Data items
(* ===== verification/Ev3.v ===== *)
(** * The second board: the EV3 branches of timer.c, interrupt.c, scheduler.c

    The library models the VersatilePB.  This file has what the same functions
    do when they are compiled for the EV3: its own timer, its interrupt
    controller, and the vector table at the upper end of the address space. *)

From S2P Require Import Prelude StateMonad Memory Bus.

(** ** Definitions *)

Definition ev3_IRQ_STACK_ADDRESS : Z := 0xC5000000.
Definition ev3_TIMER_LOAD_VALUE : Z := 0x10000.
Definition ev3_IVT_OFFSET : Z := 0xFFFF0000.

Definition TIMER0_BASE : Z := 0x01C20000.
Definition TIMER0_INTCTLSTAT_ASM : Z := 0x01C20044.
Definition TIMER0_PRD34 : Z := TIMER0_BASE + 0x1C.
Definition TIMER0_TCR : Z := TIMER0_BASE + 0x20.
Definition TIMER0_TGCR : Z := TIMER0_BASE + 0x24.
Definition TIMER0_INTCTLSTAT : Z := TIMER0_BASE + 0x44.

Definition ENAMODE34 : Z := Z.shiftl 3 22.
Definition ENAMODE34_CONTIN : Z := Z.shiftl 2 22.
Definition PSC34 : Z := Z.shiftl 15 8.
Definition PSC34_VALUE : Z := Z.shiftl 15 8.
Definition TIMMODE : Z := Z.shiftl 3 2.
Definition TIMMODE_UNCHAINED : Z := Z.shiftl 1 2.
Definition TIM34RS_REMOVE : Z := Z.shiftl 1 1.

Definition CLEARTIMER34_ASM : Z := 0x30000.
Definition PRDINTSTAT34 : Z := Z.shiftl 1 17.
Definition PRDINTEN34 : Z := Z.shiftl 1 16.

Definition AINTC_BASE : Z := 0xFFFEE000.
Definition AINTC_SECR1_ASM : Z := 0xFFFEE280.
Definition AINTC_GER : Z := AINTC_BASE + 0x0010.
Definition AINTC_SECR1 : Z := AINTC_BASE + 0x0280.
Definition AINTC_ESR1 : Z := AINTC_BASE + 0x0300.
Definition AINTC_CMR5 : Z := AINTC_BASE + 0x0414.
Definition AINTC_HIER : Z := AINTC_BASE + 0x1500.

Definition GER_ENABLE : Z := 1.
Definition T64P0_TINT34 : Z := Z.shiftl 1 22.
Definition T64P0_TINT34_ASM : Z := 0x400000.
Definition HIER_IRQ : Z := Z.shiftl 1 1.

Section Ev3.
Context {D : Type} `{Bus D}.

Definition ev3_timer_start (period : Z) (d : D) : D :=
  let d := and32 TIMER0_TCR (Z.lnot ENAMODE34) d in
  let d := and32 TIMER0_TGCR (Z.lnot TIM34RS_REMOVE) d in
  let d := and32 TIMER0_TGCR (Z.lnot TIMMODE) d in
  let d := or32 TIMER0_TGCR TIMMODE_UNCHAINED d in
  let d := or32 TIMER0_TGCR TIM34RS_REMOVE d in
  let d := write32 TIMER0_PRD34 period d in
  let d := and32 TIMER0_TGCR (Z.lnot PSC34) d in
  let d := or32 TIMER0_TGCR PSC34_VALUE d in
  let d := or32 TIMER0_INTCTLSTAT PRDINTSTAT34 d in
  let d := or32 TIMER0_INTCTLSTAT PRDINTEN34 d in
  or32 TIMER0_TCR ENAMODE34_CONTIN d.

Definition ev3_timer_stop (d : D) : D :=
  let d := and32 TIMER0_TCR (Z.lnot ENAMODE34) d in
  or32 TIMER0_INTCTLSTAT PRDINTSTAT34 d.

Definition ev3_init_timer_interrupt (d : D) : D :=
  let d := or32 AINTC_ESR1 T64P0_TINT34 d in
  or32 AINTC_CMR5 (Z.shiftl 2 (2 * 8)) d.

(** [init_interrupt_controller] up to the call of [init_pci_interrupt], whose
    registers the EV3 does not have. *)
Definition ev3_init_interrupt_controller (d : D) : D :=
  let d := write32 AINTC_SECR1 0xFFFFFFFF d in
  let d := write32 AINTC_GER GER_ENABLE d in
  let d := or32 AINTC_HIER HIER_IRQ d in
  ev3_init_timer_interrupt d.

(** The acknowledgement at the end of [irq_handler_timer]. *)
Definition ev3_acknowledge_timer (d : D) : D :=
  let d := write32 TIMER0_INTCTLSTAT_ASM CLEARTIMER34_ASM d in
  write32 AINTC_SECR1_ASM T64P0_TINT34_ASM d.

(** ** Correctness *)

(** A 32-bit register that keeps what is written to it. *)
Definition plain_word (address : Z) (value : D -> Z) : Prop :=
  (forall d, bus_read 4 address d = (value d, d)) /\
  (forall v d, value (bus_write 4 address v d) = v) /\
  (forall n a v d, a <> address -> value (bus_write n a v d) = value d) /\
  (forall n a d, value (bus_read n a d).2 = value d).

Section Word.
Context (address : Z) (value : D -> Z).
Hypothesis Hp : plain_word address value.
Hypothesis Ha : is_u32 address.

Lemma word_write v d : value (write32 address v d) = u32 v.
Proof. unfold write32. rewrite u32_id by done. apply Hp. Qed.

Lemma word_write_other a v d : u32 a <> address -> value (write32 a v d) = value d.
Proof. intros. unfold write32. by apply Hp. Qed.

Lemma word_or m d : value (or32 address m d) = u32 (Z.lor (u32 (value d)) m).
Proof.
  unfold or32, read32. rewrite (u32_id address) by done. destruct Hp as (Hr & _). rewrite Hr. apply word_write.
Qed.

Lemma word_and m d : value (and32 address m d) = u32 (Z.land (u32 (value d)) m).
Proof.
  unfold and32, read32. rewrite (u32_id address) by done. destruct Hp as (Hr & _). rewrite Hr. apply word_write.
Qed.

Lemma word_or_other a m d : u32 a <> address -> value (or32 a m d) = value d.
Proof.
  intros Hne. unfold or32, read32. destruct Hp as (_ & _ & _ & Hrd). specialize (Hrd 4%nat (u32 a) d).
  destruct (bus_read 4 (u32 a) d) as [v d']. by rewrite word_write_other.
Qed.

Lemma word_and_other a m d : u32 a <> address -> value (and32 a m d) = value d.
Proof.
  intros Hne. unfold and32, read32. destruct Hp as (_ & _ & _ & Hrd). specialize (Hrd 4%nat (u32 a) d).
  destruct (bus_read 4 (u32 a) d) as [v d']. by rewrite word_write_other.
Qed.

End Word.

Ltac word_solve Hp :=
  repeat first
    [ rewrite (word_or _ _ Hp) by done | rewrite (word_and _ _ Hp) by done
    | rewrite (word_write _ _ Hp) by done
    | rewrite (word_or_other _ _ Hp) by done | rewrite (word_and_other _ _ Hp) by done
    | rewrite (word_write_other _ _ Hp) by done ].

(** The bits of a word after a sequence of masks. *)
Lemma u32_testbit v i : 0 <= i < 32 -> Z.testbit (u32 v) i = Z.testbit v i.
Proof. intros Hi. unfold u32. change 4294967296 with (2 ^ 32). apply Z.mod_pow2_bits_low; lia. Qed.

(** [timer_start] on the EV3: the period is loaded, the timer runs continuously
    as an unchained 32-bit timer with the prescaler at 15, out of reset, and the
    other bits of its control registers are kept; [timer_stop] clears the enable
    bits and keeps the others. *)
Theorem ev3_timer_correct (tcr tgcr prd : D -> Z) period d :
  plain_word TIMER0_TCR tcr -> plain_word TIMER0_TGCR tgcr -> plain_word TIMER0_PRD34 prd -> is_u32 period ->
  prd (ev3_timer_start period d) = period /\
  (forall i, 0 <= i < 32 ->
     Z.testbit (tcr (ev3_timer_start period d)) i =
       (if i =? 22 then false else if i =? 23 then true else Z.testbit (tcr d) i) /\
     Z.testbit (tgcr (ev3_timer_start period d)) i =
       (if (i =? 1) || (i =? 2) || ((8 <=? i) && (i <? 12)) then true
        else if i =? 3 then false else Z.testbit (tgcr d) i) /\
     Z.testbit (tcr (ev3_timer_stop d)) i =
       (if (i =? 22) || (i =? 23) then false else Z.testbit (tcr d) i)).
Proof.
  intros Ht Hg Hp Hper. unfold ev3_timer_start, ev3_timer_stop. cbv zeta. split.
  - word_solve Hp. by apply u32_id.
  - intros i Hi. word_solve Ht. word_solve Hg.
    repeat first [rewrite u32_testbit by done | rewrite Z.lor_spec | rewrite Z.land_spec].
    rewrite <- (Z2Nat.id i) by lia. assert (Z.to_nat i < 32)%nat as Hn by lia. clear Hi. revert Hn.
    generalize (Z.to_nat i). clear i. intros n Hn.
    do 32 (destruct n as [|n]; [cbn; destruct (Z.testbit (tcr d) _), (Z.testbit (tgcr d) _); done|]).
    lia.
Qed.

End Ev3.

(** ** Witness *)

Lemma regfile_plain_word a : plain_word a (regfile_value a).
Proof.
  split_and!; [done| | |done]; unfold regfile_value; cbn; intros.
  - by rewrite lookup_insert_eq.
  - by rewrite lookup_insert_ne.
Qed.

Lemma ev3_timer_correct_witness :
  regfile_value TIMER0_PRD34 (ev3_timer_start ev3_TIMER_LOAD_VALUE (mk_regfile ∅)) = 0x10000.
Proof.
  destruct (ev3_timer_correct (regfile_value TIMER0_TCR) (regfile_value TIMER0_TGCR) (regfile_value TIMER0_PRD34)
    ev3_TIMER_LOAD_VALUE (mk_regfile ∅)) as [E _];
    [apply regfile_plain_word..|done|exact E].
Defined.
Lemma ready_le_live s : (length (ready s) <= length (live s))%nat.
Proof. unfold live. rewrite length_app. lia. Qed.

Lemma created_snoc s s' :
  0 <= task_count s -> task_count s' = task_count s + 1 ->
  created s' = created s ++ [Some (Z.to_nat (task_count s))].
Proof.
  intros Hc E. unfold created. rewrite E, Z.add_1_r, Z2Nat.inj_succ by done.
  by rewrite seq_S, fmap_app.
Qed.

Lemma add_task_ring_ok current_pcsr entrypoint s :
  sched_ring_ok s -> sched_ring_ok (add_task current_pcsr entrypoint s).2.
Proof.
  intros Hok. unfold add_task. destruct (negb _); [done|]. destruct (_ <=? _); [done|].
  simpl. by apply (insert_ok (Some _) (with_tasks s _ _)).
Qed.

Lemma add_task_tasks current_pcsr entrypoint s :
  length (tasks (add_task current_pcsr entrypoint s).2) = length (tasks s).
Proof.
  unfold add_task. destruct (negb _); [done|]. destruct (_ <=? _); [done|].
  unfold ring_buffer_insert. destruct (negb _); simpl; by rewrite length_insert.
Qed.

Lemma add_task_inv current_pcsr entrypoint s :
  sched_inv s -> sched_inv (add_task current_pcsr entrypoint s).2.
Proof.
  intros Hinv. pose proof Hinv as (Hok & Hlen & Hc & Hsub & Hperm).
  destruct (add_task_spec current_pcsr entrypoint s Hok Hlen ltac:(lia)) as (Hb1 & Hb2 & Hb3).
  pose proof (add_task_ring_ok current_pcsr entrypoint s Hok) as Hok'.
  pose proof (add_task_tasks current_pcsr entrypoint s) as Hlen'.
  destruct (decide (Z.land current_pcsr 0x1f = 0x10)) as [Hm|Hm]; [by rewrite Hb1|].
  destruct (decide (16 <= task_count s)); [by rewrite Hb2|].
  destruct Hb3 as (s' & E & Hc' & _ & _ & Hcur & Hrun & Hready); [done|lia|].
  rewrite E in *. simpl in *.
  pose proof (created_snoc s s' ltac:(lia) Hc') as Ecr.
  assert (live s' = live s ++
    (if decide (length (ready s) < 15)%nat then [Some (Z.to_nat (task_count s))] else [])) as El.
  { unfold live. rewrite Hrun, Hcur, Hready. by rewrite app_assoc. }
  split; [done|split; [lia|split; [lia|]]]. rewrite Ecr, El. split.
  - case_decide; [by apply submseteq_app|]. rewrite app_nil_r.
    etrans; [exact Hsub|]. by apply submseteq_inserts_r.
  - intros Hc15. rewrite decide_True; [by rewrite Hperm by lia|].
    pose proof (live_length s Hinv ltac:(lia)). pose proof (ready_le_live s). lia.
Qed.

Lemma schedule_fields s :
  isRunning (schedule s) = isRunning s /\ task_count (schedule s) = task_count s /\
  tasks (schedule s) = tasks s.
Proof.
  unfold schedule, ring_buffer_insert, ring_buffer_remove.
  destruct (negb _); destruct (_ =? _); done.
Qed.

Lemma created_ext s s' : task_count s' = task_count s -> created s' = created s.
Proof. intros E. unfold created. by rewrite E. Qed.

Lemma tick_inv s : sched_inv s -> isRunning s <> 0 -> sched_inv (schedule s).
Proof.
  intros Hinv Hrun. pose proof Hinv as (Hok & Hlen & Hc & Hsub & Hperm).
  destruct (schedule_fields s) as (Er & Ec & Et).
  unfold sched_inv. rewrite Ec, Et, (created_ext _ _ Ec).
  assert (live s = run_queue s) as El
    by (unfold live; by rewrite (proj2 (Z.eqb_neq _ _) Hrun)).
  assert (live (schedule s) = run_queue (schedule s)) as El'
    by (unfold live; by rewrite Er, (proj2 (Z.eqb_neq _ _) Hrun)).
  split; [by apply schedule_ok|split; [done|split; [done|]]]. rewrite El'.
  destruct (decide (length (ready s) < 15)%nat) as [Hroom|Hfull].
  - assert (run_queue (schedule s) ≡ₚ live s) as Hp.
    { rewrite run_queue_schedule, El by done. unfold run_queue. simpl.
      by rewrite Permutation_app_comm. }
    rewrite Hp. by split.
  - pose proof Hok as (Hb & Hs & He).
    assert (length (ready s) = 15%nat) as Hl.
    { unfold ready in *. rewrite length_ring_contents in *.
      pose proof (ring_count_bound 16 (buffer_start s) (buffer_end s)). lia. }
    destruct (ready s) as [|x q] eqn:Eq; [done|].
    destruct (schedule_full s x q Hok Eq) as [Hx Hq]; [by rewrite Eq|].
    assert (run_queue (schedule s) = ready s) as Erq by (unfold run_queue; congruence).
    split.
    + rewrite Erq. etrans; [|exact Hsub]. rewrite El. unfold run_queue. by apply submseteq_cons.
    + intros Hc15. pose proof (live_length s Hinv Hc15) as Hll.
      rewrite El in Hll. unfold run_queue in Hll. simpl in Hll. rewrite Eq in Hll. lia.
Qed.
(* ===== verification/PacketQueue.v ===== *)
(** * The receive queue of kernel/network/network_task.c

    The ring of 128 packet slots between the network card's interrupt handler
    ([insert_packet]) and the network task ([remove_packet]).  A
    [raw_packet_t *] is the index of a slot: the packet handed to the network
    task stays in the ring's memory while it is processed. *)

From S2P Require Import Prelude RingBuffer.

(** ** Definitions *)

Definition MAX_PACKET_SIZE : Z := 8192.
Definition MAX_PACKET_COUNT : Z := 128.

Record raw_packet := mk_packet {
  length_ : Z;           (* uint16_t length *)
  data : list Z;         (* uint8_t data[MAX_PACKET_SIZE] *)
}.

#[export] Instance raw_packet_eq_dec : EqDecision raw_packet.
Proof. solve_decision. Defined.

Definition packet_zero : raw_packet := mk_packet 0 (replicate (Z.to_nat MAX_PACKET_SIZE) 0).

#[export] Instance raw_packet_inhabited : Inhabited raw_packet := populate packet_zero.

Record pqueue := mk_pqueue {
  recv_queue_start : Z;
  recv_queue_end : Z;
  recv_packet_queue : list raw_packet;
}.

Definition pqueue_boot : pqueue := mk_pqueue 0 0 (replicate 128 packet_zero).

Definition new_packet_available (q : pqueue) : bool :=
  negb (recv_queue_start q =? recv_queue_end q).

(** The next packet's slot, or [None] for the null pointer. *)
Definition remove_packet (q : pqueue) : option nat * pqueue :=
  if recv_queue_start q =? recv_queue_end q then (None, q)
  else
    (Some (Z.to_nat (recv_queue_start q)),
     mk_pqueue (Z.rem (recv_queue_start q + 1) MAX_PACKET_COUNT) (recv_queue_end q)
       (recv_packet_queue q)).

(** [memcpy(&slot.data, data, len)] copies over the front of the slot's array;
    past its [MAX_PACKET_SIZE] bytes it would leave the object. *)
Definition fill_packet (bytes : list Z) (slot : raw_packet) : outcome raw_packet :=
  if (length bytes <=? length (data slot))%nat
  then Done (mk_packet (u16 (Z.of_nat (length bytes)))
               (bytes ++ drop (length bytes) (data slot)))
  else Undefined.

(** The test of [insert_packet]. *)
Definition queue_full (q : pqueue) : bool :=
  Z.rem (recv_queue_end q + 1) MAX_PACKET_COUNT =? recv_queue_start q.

- _PROBLEM DESCRIPTION_
What you write must be the entries restated word for word, from the opening line through the one holding "do when they", with nothing else.

- _REPLY TO THE EXERCISE_
(* ===== verification/Ev3.v ===== *)
(** * The second board: the EV3 branches of timer.c, interrupt.c, scheduler.c

    The library models the VersatilePB.  This file has what the same functions
    do when they are compiled for the EV3: its own timer, its interrupt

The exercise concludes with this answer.